I'm thinking of all of this stuff in the context of a very local situation. I know some folks who live out in a pretty rural community here in California. They've been there for about two decades. People out there have a range of interesting politics, but many adopt a sort of "live and let live approach to life." It works for the most part--and people often helping one another out in the way that out-of-the-way communities often do. But things have changed recently. This region has suddenly become a new location for large-scale illegal marijuana grows. This has changed how things work out there. It's the other side of the whole legalization debate, and honestly not something I've ever thought too much about before hearing about this situation.

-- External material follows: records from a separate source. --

Lemma biometric_empty_key_stays_locked_witness :
  SecureUnlock.invoke 1
    (SecureUnlock.TryUnlockingUsingBiometrics (Returned (Str "")))
    sampleLockedLater =
  Some (SecureUnlock.mkRun (Returned (SecureUnlock.Key (Str "")))
          (SecureUnlock.mkHook SecureUnlock.locked None true 3 (Some true)
             None None false)
          [SecureUnlock.getWalletKeyUsingBiometrics 1]).
Proof.
  apply (biometric_empty_key_stays_locked string nat 1 sampleLockedLater);
    reflexivity.
Defined.

Lemma revoked_attempt_is_noop_witness :
  SecureUnlock.invoke 1
    (SecureUnlock.TryUnlockingUsingBiometrics (Returned (Str "3f9a")))
    sampleRevoked =
  Some (SecureUnlock.mkRun (Returned (SecureUnlock.Key Null)) sampleRevoked []).
Proof.
  apply (revoked_attempt_is_noop string nat 1 sampleRevoked); reflexivity.
Defined.

Lemma biometric_attempt_never_throws_witness :
  exists v,
    SecureUnlock.completion
      (SecureUnlock.resolving SecureUnlock.Key
         (SecureUnlock.tryUnlockingUsingBiometrics 1 sampleLocked
            (Threw (SecureUnlock.Error "keychain unavailable")))
         sampleLocked)
    = Returned (SecureUnlock.Key v)
    /\ (v = Null
        \/ Threw (SecureUnlock.Error "keychain unavailable") = Returned v).
Proof.
  apply (biometric_attempt_never_throws string nat 1 sampleLocked
           (Threw (SecureUnlock.Error "keychain unavailable"))).
  reflexivity.
Defined.

Lemma state_transitions_witness :
  exists r,
    SecureUnlock.step 1
      (SecureUnlock.Invoke
         (SecureUnlock.SetWalletKeyValid "agent" false (Returned tt)))
      sampleAcquired = Some r
    /\ SecureUnlock.state (SecureUnlock.cells r) = SecureUnlock.unlocked
    /\ SecureUnlock.state sampleAcquired = SecureUnlock.acquired_wallet_key.
Proof.
  eexists. split; [reflexivity|]. split; [reflexivity|].
  exact (proj1 (state_transitions string nat 1
                  (SecureUnlock.Invoke
                     (SecureUnlock.SetWalletKeyValid "agent" false (Returned tt)))
                  sampleAcquired _ eq_refl)).
Defined.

There have been some threats and disputes coming from these new operations, some of which are quite big. Some of the growers have made a sort of "show of force" by firing off automatic weapons on their property. Among other things, including some direct threats. Many of the neighbors are very intimidated, and aren't sure what to do. Lots are talking about getting guns and protecting themselves. Some already have guns. The local Sheriffs are involved, but there is only so much they can do at this point. So the community is sort of on its own when it comes to day to day life. So where does this all lead in the long run? What kind of "society" do they end up with if everyone gets a gun and everything comes down to protecting their way of life via the use of force? Is that freedom? Well, I don't know. It doesn't sound like it to me. Many people are worried, scared, and fearful of what might happen if something goes wrong. Some folks sound downright paranoid. So they all have their guns. I have a two year old kid and the idea that everyone needs to be walking around with a gun to feel safe (and impose some sort of order) seems like the exact opposite of freedom. The social order has some serious problems, if you ask me, when a situation starts devolving to this point.

Maybe I agree with Steven Gardiner (above), when he writes, "armed struggle is a dreadful, awful, terrible idea that is, at times, very slightly less dreadful than the alternative—allowing the undefended, unarmed, and otherwise unprepared to become unacknowledged collateral damage." Maybe.